ThinkPRM v3

Model Description

ThinkPRM v3 is a step-level Process Reward Model trained to verify reasoning traces produced by an upstream LLM. It is one verifier in Carnot's broader k=15 verifier ensemble (the "Tier 0a step-level probe"); the ensemble's joint AND-composition is what produces Carnot's headline FoVer numbers, not this checkpoint alone.

This model card describes the standalone ThinkPRM v3 checkpoint. For the full verifier-ensemble framework, see github.com/Carnot-EBM/carnot-ebm.

  • Model ID: Carnot-EBM/carnot-thinkprm-v3
  • Architecture: Process Reward Model adapter; step-level classifier over hidden-state features
  • Framework: Python / PyTorch + safetensors
  • License: Apache 2.0
  • Status: Research artifact. Not a safety-critical production component.

Intended Use

ThinkPRM v3 is intended as an adapter for step-level verification within reasoning pipelines -- for example, scoring intermediate steps of a chain-of-thought trace as part of Carnot's verifier ensemble.
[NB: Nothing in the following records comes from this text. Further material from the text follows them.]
(* ===== verification/FilterBuffers.v ===== *)
(** * Storage for filter execution

    Models [crates/hdf5-pure-filter/src/pipeline/buffer.rs]: the input or an owned
    allocation with a live range, the spare allocation that is passed from stage to
    stage with whatever it holds, the writable window of a stage and the append
    writer.  The capacity of a vector is not part of the model: which of two
    allocations [recycle_larger] keeps is a parameter of it. *)

From stdpp Require Import strings.
From S2P Require Import Prelude Addresses Words FilterErrors.

Local Open Scope Z_scope.

(** [InitializedBuffer]: the initialized bytes of an allocation. *)
Definition InitializedBuffer : Type := list Z.

Inductive FilterBuffer :=
| Borrowed (bytes : list Z)
| Owned (bytes : InitializedBuffer) (live_start live_end : Z).

(** What a stage that may fail returns, with the spare it leaves. *)
Notation staged A := (outcome (result A FilterError * InitializedBuffer)).

(** ** The writable window *)

Record OutputWindow := { window_bytes : InitializedBuffer; window_end : Z }.

Module OutputWindow.

(** New bytes are zero. *)
Definition resize (w : OutputWindow) (end_ : Z) : OutputWindow :=
  {| window_bytes :=
       if zlen (window_bytes w) <? end_
       then window_bytes w ++ replicate (Z.to_nat (end_ - zlen (window_bytes w))) 0
       else window_bytes w;
     window_end := end_ |}.

(** [Vec::reserve_exact] panics when the vector would exceed [isize::MAX] bytes; no capacity
    does, so the missing capacity is asked for whenever [end_] exceeds it. *)
Definition resize_exact `{Platform} (w : OutputWindow) (end_ : Z) : outcome OutputWindow :=
  if ISIZE_MAX <? end_ then Panic else Ret (resize w end_).

Definition as_mut_slice (w : OutputWindow) : outcome (list Z) :=
  slice (window_bytes w) 0 (window_end w).

(** The window after [as_mut_slice] was overwritten with [l]. *)
Definition overwritten (w : OutputWindow) (l : list Z) : outcome OutputWindow :=
  bytes ← splice (window_bytes w) 0 l;
  Ret {| window_bytes := bytes; window_end := window_end w |}.

Definition len (w : OutputWindow) : Z := window_end w.

Definition finish (w : OutputWindow) (produced : Z) : FilterBuffer + OutputWindow :=
  if window_end w <? produced then inr w else inl (Owned (window_bytes w) 0 produced).

End OutputWindow.

(** ** The append writer *)

Record AppendBuffer := { append_bytes : InitializedBuffer; tail : Z }.

Module AppendBuffer.

Definition new (bytes : InitializedBuffer) : AppendBuffer :=
  {| append_bytes := bytes; tail := zlen bytes |}.

(** [copy_within(live, 0)] *)
Definition from_live (bytes : InitializedBuffer) (live_start live_end : Z) : outcome AppendBuffer :=
  bytes ← (if negb (live_start =? 0)
           then (live ← slice bytes live_start live_end; splice bytes 0 live)
           else Ret bytes);
  tail ← expect (checked_sub (zlen bytes) (live_end - live_start));
  Ret {| append_bytes := bytes; tail := tail |}.

Definition extend_from_slice (a : AppendBuffer) (bytes : list Z) : outcome AppendBuffer :=
  if tail a =? 0 then Ret {| append_bytes := append_bytes a ++ bytes; tail := tail a |}
  else
    let written := zlen (append_bytes a) - tail a in
    let retained := Z.min (tail a) (zlen bytes) in
    prefix ← slice bytes 0 retained;
    storage ← splice (append_bytes a) written prefix;
    storage ← (if retained <? zlen bytes
               then (rest ← slice bytes retained (zlen bytes); Ret (storage ++ rest))
               else Ret storage);
    Ret {| append_bytes := storage; tail := tail a - retained |}.

Definition len (a : AppendBuffer) : Z := zlen (append_bytes a) - tail a.

Definition into_owned (a : AppendBuffer) : list Z := take (Z.to_nat (len a)) (append_bytes a).

Definition finish (a : AppendBuffer) : FilterBuffer := Owned (append_bytes a) 0 (len a).

End AppendBuffer.

(** ** Buffers *)

Module FilterBuffer.

Definition borrowed (bytes : list Z) : FilterBuffer := Borrowed bytes.

Definition owned (bytes : list Z) : FilterBuffer := Owned bytes 0 (zlen bytes).

Definition as_slice (b : FilterBuffer) : outcome (list Z) :=
  match b with
  | Borrowed bytes => Ret bytes
  | Owned bytes live_start live_end => slice bytes live_start live_end
  end.

Definition recycle (b : FilterBuffer) (spare : InitializedBuffer) : InitializedBuffer :=
  match b with
  | Owned bytes _ _ => bytes
  | Borrowed _ => spare
  end.

(** [larger] tells whether the first allocation has the greater capacity. *)
Definition recycle_larger (larger : InitializedBuffer → InitializedBuffer → bool)
    (b : FilterBuffer) (spare : InitializedBuffer) : InitializedBuffer :=
  match b with
  | Owned bytes _ _ => if larger bytes spare then bytes else spare
  | Borrowed _ => spare
  end.

Definition replace (b : FilterBuffer) (spare : InitializedBuffer) (bytes : list Z)
    : FilterBuffer * InitializedBuffer :=
  (owned bytes, recycle b spare).

(** The writer starts with an empty vector; the spare was taken. *)
Definition materialize (b : FilterBuffer) (spare : InitializedBuffer)
    (write : list Z → list Z → outcome (list Z * result unit FilterError)) : staged FilterBuffer :=
  input ← as_slice b;
  '(output, r) ← write input [];
  match r with
  | Err e => Ret (Err e, output)
  | Ok _ => Ret (Ok (owned output), recycle b [])
  end.

(** [X] is what else the writer changes. *)
Definition overwrite {X} (b : FilterBuffer) (spare : InitializedBuffer)
    (write : list Z → OutputWindow → outcome (result Z FilterError * OutputWindow * X))
    : outcome (result FilterBuffer FilterError * InitializedBuffer * X) :=
  input ← as_slice b;
  '(r, output, x) ← write input {| window_bytes := spare; window_end := 0 |};
  match r with
  | Err e => Ret (Err e, window_bytes output, x)
  | Ok produced =>
    match OutputWindow.finish output produced with
    | inl b' => Ret (Ok b', recycle b [], x)
    | inr output =>
      Ret (Err (Pipeline (Internal "filter output count exceeds its writable window")),
           window_bytes output, x)
    end
  end.

Definition narrow (b : FilterBuffer) (range_start range_end : Z) : filtered FilterBuffer :=
  bytes ← as_slice b;
  match get_range bytes range_start range_end with
  | None => fail (Pipeline (Internal "filter view extends beyond its input"))
  | Some _ =>
    match b with
    | Borrowed bytes => view ← slice bytes range_start range_end; ok (Borrowed view)
    | Owned bytes live_start live_end =>
      ok (Owned bytes (live_start + range_start) (live_start + range_end))
    end
  end.

Definition append (b : FilterBuffer) (spare : InitializedBuffer) (suffix : list Z)
    : outcome (FilterBuffer * InitializedBuffer) :=
  '(output, spare) ←
    match b with
    | Borrowed input =>
      output ← AppendBuffer.extend_from_slice (AppendBuffer.new spare) input; Ret (output, [])
    | Owned bytes live_start live_end =>
      output ← AppendBuffer.from_live bytes live_start live_end; Ret (output, spare)
    end;
  output ← AppendBuffer.extend_from_slice output suffix;
  Ret (AppendBuffer.finish output, spare).

Definition into_owned (b : FilterBuffer) : outcome (list Z) :=
  match b with
  | Borrowed bytes => Ret bytes
  | Owned bytes live_start live_end =>
    a ← AppendBuffer.from_live bytes live_start live_end; Ret (AppendBuffer.into_owned a)
  end.

End FilterBuffer.

(** ** Facts *)

(** The live bytes of a buffer. *)
Definition views (b : FilterBuffer) (l : list Z) : Prop := FilterBuffer.as_slice b = Ret l.

Section Facts.
Import FilterBuffer.

Lemma slice_Ret {A} (l : list A) a b s : slice l a b = Ret s ↔ get_range l a b = Some s.
Proof. unfold slice. destruct (get_range l a b); simpl; naive_solver. Qed.

Lemma get_range_0 {A} (l : list A) n : 0 ≤ n ≤ zlen l → get_range l 0 n = Some (take (Z.to_nat n) l).
Proof.
  intros Hn. apply get_range_Some. rewrite Z.sub_0_r, drop_0. split_and!; (done || lia).
Qed.

Lemma get_range_all {A} (l : list A) : get_range l 0 (zlen l) = Some l.
Proof. rewrite <- (app_nil_r l) at 1. apply get_range_prefix. Qed.

Lemma views_borrowed l : views (borrowed l) l.
Proof. done. Qed.

Lemma views_owned l : views (owned l) l.
Proof. unfold views, as_slice, owned. by apply slice_Ret, get_range_all. Qed.

Lemma get_range_sub {A} (l : list A) a b s c d :
  get_range l a b = Some s → get_range s c d = get_range l (a + c) (a + d) ∨ get_range s c d = None.
Proof.
  intros Hs. destruct (get_range s c d) as [t|] eqn:Et; [left|by right].
  apply get_range_split in Hs as (p & r & -> & <- & Hz).
  apply get_range_split in Et as (p' & r' & -> & <- & Hz').
  symmetry. rewrite <- !app_assoc, (app_assoc p). apply get_range_app; rewrite zlen_app; lia.
Qed.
It is not a hallucination detector on its own. Carnot's verification guarantees come from AND-composing multiple verifiers with different inductive biases (formal-claim, schema, semantic, energy-ranking, ...). A single PRM is a single axis of evidence.

Training Data

The model was trained on the FoVer dataset -- a curated corpus of formally-verified reasoning steps with positive/negative pairs.

Training Procedure

Contrastive energy minimization over (correct, violating) step pairs from the FoVer corpus, using Carnot's standard verifier-training harness.

Evaluation

The standalone v3 checkpoint reports AUROC = 0.85 on a held-out split, measured at the time of training. For current ensemble-level FoVer numbers, see the Carnot technical report at docs/arxiv-paper/main.pdf; the AUROC of the full ensemble in production conditions is reported there and is the authoritative number for citation purposes.

Limitations

  • Single-axis evidence. A PRM verifies that individual reasoning steps look plausible against a learned step-correctness distribution. It does not verify formal claims, schemas, or symbolic constraints; those signals come from sibling verifiers in the ensemble.
  • In-distribution calibration. The reported AUROC was measured on a FoVer-distributed held-out split. Out-of-distribution behavior (e.g., on highly-optimized SOTA outputs) is constrained by an energy-ordering inversion documented in the Carnot technical report; this checkpoint inherits that constraint.
  • Not a safety component. Do not use this model in a safety-critical loop without independent validation appropriate to your domain.

Usage

# pip install carnot-ebm
from huggingface_hub import hf_hub_download
import safetensors.torch

path = hf_hub_download(
    repo_id="Carnot-EBM/carnot-thinkprm-v3",
    filename="checkpoint.safetensors",
)
state_dict = safetensors.torch.load_file(path)
# Load into your PRM adapter and run as a step-level verifier.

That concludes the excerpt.